Definition getAmadeusToken : M (field string) :=
  now <- Date_now ;;
  cache <- get_tokenCache ;;
  if truthy_field truthy_string (token cache) && (now <? expiresAt cache - 60000)
  then ret (token cache)
  else
    let url := "https://test.api.amadeus.com/v1/security/oauth2/token" in
    penv <- get_env ;;
    let body :=
      [ ("grant_type", "client_credentials");
        ("client_id", env_or (AMADEUS_CLIENT_ID penv) "");
        ("client_secret", env_or (AMADEUS_CLIENT_SECRET penv) "") ] in
    resp <- fetch tokenService (TokenRequest url body) ;;
    if negb (ok resp)
    then throw ("Amadeus OAuth failed: " ++ text resp)%string
    else
      data <- resp_json resp ;;
      cache <- get_tokenCache ;;
      set_tokenCache {| token := access_token data; expiresAt := expiresAt cache |} ;;;
      now' <- Date_now ;;
      cache <- get_tokenCache ;;
      set_tokenCache {| token := token cache;
                        expiresAt := now' + or_Z (expires_in data) 0 * 1000 |} ;;;
      cache <- get_tokenCache ;;
      ret (token cache).

Definition withCORS (res : Response) (origin : option string) : M Response :=
  penv <- get_env ;;
  let allowed := env_or (ALLOWED_ORIGIN penv) "" in
  let devAllowed := ["http://localhost:3000"; "http://127.0.0.1:3000"] in
  let res :=
    match origin with
    | Some o =>
        if truthy_string o
           && (String.eqb o allowed || existsb (fun a => String.eqb a o) devAllowed)
        then set_header "Vary" "Origin" (set_header "Access-Control-Allow-Origin" o res)
        else res
    | None => res
    end in
  ret (set_header "Access-Control-Allow-Headers" "Content-Type"
         (set_header "Access-Control-Allow-Methods" "POST, OPTIONS" res)).

Definition POST (request : HttpRequest) : M Response :=
  try_catch
    (b <- request_json request ;;
     let origin := Req.origin b in
     let destination := Req.destination b in
     let departDate := Req.departDate b in
     let returnDate := Req.returnDate b in
     let adults := default (Req.adults b) 1 in
     let currency := default (Req.currency b) "EUR" in
     let maxFlightHours := Req.maxFlightHours b in
     if bad origin || bad destination || bad departDate
        || negb (truthy_field truthy_Z adults)
     then
       res <- NextResponse_json (ErrorBody "Missing required fields" None) 400 ;;
       withCORS res (header_origin request)
     else
       let ORI := slice0 3 (toUpperCase (String_of_field id origin)) in
       let DST := slice0 3 (toUpperCase (String_of_field id destination)) in
       if negb (Set_has string_dec DACH_IATA ORI)
       then
         res <- NextResponse_json (ErrorBody "Origin not allowed (DACH only)" None) 400 ;;
         withCORS res (header_origin request)
       else
         token <- getAmadeusToken ;;
         let params :=
           [ ("originLocationCode", ORI);
             ("destinationLocationCode", DST);
             ("departureDate", String_of_field id departDate);
             ("adults", String_of_Z (Z.min (Z.max (or_Z adults 1) 1) 9));
             ("currencyCode", or_string currency "EUR");
             ("max", "20");
             ("nonStop", "false") ] in
         let params :=
           if truthy_field truthy_string returnDate
           then params ++ [("returnDate", String_of_field id returnDate)]
           else params in
         let url := "https://test.api.amadeus.com/v2/shopping/flight-offers" in
         resp <- fetch offerService
                   (OfferRequest url params
                      ("Bearer " ++ String_of_field id token)%string) ;;
         if negb (ok resp)
         then
           res <- NextResponse_json (ErrorBody "Amadeus API error" (Some (text resp)))
                    (status resp) ;;
           withCORS res (header_origin request)
         else
           data <- resp_json resp ;;
           let items := map (normalizeOffer currency) (or_nil (chain data Raw.data)) in
           let filtered := filterByMaxFlightHours maxFlightHours items in
           fetchedAt <- Date_now ;;
           res <- NextResponse_json
                    (SearchResult
                       {| q_origin := ORI;
                          q_destination := DST;
                          q_departDate := departDate;
                          q_returnDate := or_null truthy_string returnDate;
                          q_adults := adults;
                          q_currency := currency;
                          q_maxFlightHours := or_null truthy_Q maxFlightHours |}
                       fetchedAt (List.length filtered) filtered)
                    200 ;;
           withCORS res (header_origin request))
    (fun e =>
       res <- NextResponse_json (ErrorBody "Server error" (Some e)) 500 ;;
       withCORS res (header_origin request)).
(** What the loop over [data] leaves under a key. *)
Lemma copy_attributes_lookup d l node a :
  ndata (foldl (copy_attribute d) node l) !! a =
  match own d !! a with
  | Some v => if decide (a ∈ l) then Some v else ndata node !! a
  | None => ndata node !! a
  end.
Proof.
  revert node. induction l as [|x l IH]; intros node; cbn [foldl].
  - destruct (own d !! a); [|done]. by rewrite decide_False by set_solver.
  - rewrite IH. unfold copy_attribute, has, get.
    destruct (own d !! a) as [v|] eqn:Ha.
    + destruct (decide (a ∈ l)) as [Hl|Hl].
      * by rewrite decide_True by set_solver.
      * destruct (decide (a = x)) as [->|Hne].
        -- rewrite decide_True by set_solver.
           rewrite Ha. rewrite bool_decide_eq_true_2 by done. cbn.
           by rewrite lookup_insert_eq.
        -- rewrite decide_False by (rewrite elem_of_cons; tauto).
           case_bool_decide; [|done]. cbn. by rewrite lookup_insert_ne.
    + case_bool_decide as Hx; [|done]. cbn.
      rewrite lookup_insert_ne; [done|]. intros ->. rewrite Ha in Hx. by destruct Hx.
Qed.

Lemma own_key_visited d a v : own d !! a = Some v → a ∈ for_in d.
Proof.
  intros Ha. unfold for_in. apply elem_of_app. left.
  apply list_elem_of_fmap. exists (a, v). split; [done|].
  by apply elem_of_map_to_list.
Qed.

Lemma copy_data_lookup c node a :
  ndata (copy_data c node) !! a =
  match data c with
  | Some d => match own d !! a with Some v => Some v | None => ndata node !! a end
  | None => ndata node !! a
  end.
Proof.
  unfold copy_data. destruct (data c) as [d|]; [|done].
  rewrite copy_attributes_lookup. destruct (own d !! a) as [v|] eqn:Ha; [|done].
  rewrite decide_True; [done|]. by eapply own_key_visited.
Qed.

(** C8. When the CST node carries [data], the [data] of the node built
    holds, under every key, the value of the own property of that name
    when there is one (the same value, not a copy of it), and otherwise
    what the constructor had put there: inherited properties are not
    copied, and an own property replaces what the constructor had under
    its key. Without [data], the namespace is as the constructor left
    it. *)
Theorem fromCST_data c k n :
  om (type c) = Some k → fromCST om c = Normal n →
  match data c with
  | Some d =>
    ∀ a, ndata n !! a =
         match own d !! a with Some v => Some v | None => init_data k !! a end
  | None => ndata n = init_data k
  end.
Proof.
  intros Hk. rewrite fromCST_unfold, Hk.
  assert (∀ node, ndata node = init_data k →
            match data c with
            | Some d =>
              ∀ a, ndata (copy_data c node) !! a =
                   match own d !! a with Some v => Some v | None => init_data k !! a end
            | None => ndata (copy_data c node) = init_data k
            end) as Hcopy.
  { intros node Hnode. destruct (data c) as [d|] eqn:Hd.
    - intros a. rewrite copy_data_lookup, Hd, Hnode. done.
    - unfold copy_data. by rewrite Hd. }
  destruct (children c) as [cs|].
  - destruct (while_children _ cs _) as [node|e] eqn:Hw; [|done].
    intros [= <-]. apply Hcopy.
    by destruct (while_children_frame _ _ _ _ Hw) as (_ & _ & ->).
  - intros [= <-]. by apply Hcopy.
Qed.

Lemma while_children_falsy build (pre post : list (option cst)) node :
  while_children build (pre ++ None :: post)%list node = while_children build pre node.
Proof.
  revert node. induction pre as [|[child|] pre IH]; intros node; cbn; try done.
  destruct (build child); [apply IH | done].
Qed.

(** C9. A falsy entry among the [children] ends the loop as the end of
    the array does: [fromCST] gives what it gives for the entries before
    it, and the entries after it are dropped, whatever they are. *)
Theorem fromCST_stops_at_falsy ty (pre post : list (option cst)) v d :
  fromCST om (CST ty (Some (pre ++ None :: post)%list) v d) =
  fromCST om (CST ty (Some pre) v d).
Proof.
  rewrite !fromCST_unfold. cbn. destruct (om ty) as [k|]; [|done].
  rewrite while_children_falsy.
  destruct (while_children (fromCST om) pre (new_node k)); [|done].
  by unfold copy_data.
Qed.

(** C10. A CST node with both [children] and [value] is built as if it
    had no [value]: the outcome is the same, with no error on account of
    the [value], and [fromString] is not invoked. The text of a node built
    by [fromCST] is set only when the CST node has no [children] key. *)
Theorem fromCST_children_over_value :
  (∀ ty cs v d,
     fromCST om (CST ty (Some cs) (Some v) d) = fromCST om (CST ty (Some cs) None d)) ∧
  (∀ c n, fromCST om c = Normal n → ntext n ≠ None → children c = None).
Proof.
  split.
  - intros ty cs v d. rewrite !fromCST_unfold. cbn. destruct (om ty) as [k|]; [|done].
    destruct (while_children (fromCST om) cs (new_node k)); [|done].
    by unfold copy_data.
  - intros c n. rewrite fromCST_unfold.
    destruct (om (type c)) as [k|]; [|done].
    destruct (children c) as [cs|]; [|done].
    destruct (while_children _ cs _) as [node|e] eqn:Hw; [|done].
    intros [= <-] Htext. exfalso. apply Htext.
    destruct (copy_data_shape c node) as (_ & _ & ->).
    by destruct (while_children_frame _ _ _ _ Hw) as (_ & -> & _).
Qed.

End Builder.

(** ** The runner *)

Section Runner.

Variable H : heap.

Lemma completed_app (l1 l2 : list fn_id) :
  completed (l1 ++ l2) = (completed l1 ++ completed l2)%list.
Proof. induction l1 as [|f l1 IH]; cbn; [done|]. by rewrite IH. Qed.

Lemma completed_snoc (done : list fn_id) f :
  completed (done ++ [f]) = (completed done ++ [EvBegin f; EvComplete f])%list.
Proof. by rewrite completed_app. Qed.
(** X11: the pool is bounded: at every point of every run the number of
    URLs taken from the queue and not yet answered to the main loop is at
    most the worker count, hence at most the configured count (or the CPU
    count when that is not positive) and at most the number of URLs. *)
Theorem pool_bounded_parallelism `{!Host} (nworkers : Z) (urls : list string)
    (es : list pool_event) (s : pool) :
  pool_run (pool_init nworkers urls) es = Some s →
  (length (in_flight s) <= Z.to_nat (pool_size nworkers urls))%nat
  ∧ (Z.of_nat (length (in_flight s))
     <= (if (nworkers <=? 0)%Z then NumCPU else nworkers))%Z
  ∧ (length (in_flight s) <= length urls)%nat.
Proof.
  intros Hrun.
  destruct (pool_run_inv urls es _ _ (pool_init_inv nworkers urls) Hrun)
    as (_ & _ & Hlen).
  cbn in Hlen. rewrite length_replicate in Hlen.
  pose proof (in_flight_bound (workers s)) as Hb. fold (in_flight s) in Hb.
  pose proof NumCPU_pos as Hcpu.
  assert (length (in_flight s) <= Z.to_nat (pool_size nworkers urls))%nat
    as Hw by lia.
  split; [done|]. revert Hw. unfold pool_size.
  destruct (Z.leb_spec nworkers 0);
    [destruct (Z.ltb_spec (Z.of_nat (length urls)) NumCPU)
    |destruct (Z.ltb_spec (Z.of_nat (length urls)) nworkers)]; lia.
Qed.

Lemma pool_closed_state urls s :
  pool_inv urls s → results_closed s = true → workers s ≠ [] →
  feed s = [] ∧ tasks_closed s = true ∧ Forall (eq WReturned) (workers s).
Proof.
  intros [Hp Hf Hc Hr Hu] Hrc Hne. specialize (Hc Hrc).
  assert (tasks_closed s = true) as Ht.
  { apply Hr. destruct (workers s) as [|w l]; [done|].
    apply Forall_cons in Hc as [<- _]. by left. }
  by rewrite (Hf Ht).
Qed.

(** X12: when the result channel is closed every goroutine of the pool has
    finished: the feeder has sent every URL and closed the task channel,
    every worker has returned, nothing is in flight and no step is left;
    and every run that reaches this point has exactly 3L + W + 2 steps. *)
Theorem pool_closed_terminal `{!Host} (nworkers : Z) (urls : list string)
    (es : list pool_event) (s : pool) :
  urls ≠ [] →
  pool_run (pool_init nworkers urls) es = Some s →
  results_closed s = true →
  feed s = [] ∧ tasks_closed s = true
  ∧ Forall (eq WReturned) (workers s) ∧ in_flight s = []
  ∧ length es = 3 * length urls + Z.to_nat (pool_size nworkers urls) + 2
  ∧ ∀ e, pool_step s e = None.
Proof.
  intros Hne Hrun Hrc.
  pose proof (pool_size_bounds nworkers urls Hne) as HW.
  destruct (pool_run_inv urls es _ _ (pool_init_inv nworkers urls) Hrun)
    as (Hinv & Hsteps & Hlen).
  rewrite pool_init_steps in Hsteps.
  cbn in Hlen. rewrite length_replicate in Hlen.
  assert (workers s ≠ []) as Hws.
  { intros Hnil. rewrite Hnil in Hlen. cbn in Hlen. lia. }
  destruct (pool_closed_state urls s Hinv Hrc Hws) as (Hfeed & Ht & Hall).
  destruct (pool_closed_complete urls s Hinv Hrc Hws) as [_ Hzero].
  destruct (returned_in_flight _ Hall) as [Hfl _].
  split; [done|]. split; [done|]. split; [done|]. split; [done|].
  split; [lia|].
  intros e. unfold pool_step. destruct (pool_panic s); [done|].
  assert (∀ i, workers s !! i = Some WReturned ∨ workers s !! i = None) as Hw.
  { intros i. destruct (workers s !! i) as [w|] eqn:Hi; [|by right].
    left. eapply Forall_lookup_1 in Hall; [|exact Hi]. by subst w. }
  destruct e as [i| |i resp|i|i|]; rewrite ?Hfeed, ?Ht, ?Hrc; try done;
    by destruct (Hw i) as [-> | ->].
Qed.

(** ** Inspect: aggregation *)

Lemma json_stores_NoDup (rs : list result) r :
  NoDup (url <$> rs) → r ∈ rs → err r = None →
  foldl store (∅ : gmap string Snapshot)
    (omap (fun r => match err r with
                    | None => Some (url r, og r)
                    | Some _ => None
                    end) rs) !! url r = Some (og r).
Proof.
  intros Hnd Hin Hr. apply store_agree.
  - apply elem_of_json_stores. by exists r.
  - intros o Ho. apply elem_of_json_stores in Ho as (r' & Hin' & _ & Hurl & <-).
    assert (r' = r) as ->; [|done].
    apply list_elem_of_lookup in Hin as [i Hi].
    apply list_elem_of_lookup in Hin' as [j Hj].
    assert (i = j) as ->.
    { eapply (NoDup_lookup (url <$> rs)); [done| |].
      - by rewrite list_lookup_fmap, Hi.
      - rewrite list_lookup_fmap, Hj. cbn. by rewrite Hurl. }
    congruence.
Qed.

(** X13: the outcome of inspect does not depend on the order in which the
    results arrive: the exit code and the returned error are the same for
    every arrival order, and when the URLs are pairwise distinct so is the
    JSON aggregate. *)
Theorem inspect_report_order (jsonOut : bool) (enc_err : option string)
    (rs rs' : list result) :
  rs ≡ₚ rs' →
  exitCode (inspect_collect jsonOut rs) = exitCode (inspect_collect jsonOut rs')
  ∧ (inspect_report jsonOut enc_err rs).2 = (inspect_report jsonOut enc_err rs').2
  ∧ (NoDup (url <$> rs) →
     aggregated (inspect_collect true rs) = aggregated (inspect_collect true rs')).
Proof.
  intros Hperm.
  assert (exitCode (inspect_collect jsonOut rs)
          = exitCode (inspect_collect jsonOut rs')) as Hexit.
  { unfold inspect_collect. rewrite !collect_exitCode.
    destruct (decide (Exists _ rs)) as [He|Hn].
    - rewrite decide_True; [done|]. by rewrite <- Hperm.
    - rewrite decide_False; [done|]. by rewrite <- Hperm. }
  split; [done|]. split.
  - unfold inspect_report, inspect_finish. rewrite Hexit.
    by destruct jsonOut, enc_err.
  - intros Hnd. unfold inspect_collect. rewrite !collect_json_aggregated. cbn.
    assert (NoDup (url <$> rs')) as Hnd' by (by rewrite <- Hperm).
    assert (∀ l l' : list result, l ≡ₚ l' → NoDup (url <$> l) → ∀ u o,
              foldl store (∅ : gmap string Snapshot)
                (omap (fun r => match err r with
                                | None => Some (url r, og r)
                                | Some _ => None
                                end) l) !! u = Some o →
              foldl store (∅ : gmap string Snapshot)
                (omap (fun r => match err r with
                                | None => Some (url r, og r)
                                | Some _ => None
                                end) l') !! u = Some o) as Hone.
    { intros l l' Hp Hn u o Hl.
      apply store_origin in Hl as [Hin|Hl]; [|by rewrite lookup_empty in Hl].
      apply elem_of_json_stores in Hin as (r & Hin & Hr & <- & <-).
      apply json_stores_NoDup; [by rewrite <- Hp|by rewrite <- Hp|done]. }
    apply map_eq. intros u.
    destruct (foldl store ∅ (omap _ rs) !! u) as [o|] eqn:Hl.
    + symmetry. by apply (Hone rs rs').
    + destruct (foldl store ∅ (omap _ rs') !! u) as [o'|] eqn:Hl'; [|done].
      apply (Hone rs' rs) in Hl'; [|done|done]. congruence.
Qed.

* [Exercise instructions] Print the lines above from the one with "by destruct jsonOut, enc_err." through the one with "apply map_eq. intros u.", both included, exactly as written and nothing more.

* [Answer to the exercise]
    by destruct jsonOut, enc_err.
  - intros Hnd. unfold inspect_collect. rewrite !collect_json_aggregated. cbn.
    assert (NoDup (url <$> rs')) as Hnd' by (by rewrite <- Hperm).
    assert (∀ l l' : list result, l ≡ₚ l' → NoDup (url <$> l) → ∀ u o,
              foldl store (∅ : gmap string Snapshot)
                (omap (fun r => match err r with
                                | None => Some (url r, og r)
                                | Some _ => None
                                end) l) !! u = Some o →
              foldl store (∅ : gmap string Snapshot)
                (omap (fun r => match err r with
                                | None => Some (url r, og r)
                                | Some _ => None
                                end) l') !! u = Some o) as Hone.
    { intros l l' Hp Hn u o Hl.
      apply store_origin in Hl as [Hin|Hl]; [|by rewrite lookup_empty in Hl].
      apply elem_of_json_stores in Hin as (r & Hin & Hr & <- & <-).
      apply json_stores_NoDup; [by rewrite <- Hp|by rewrite <- Hp|done]. }
    apply map_eq. intros u.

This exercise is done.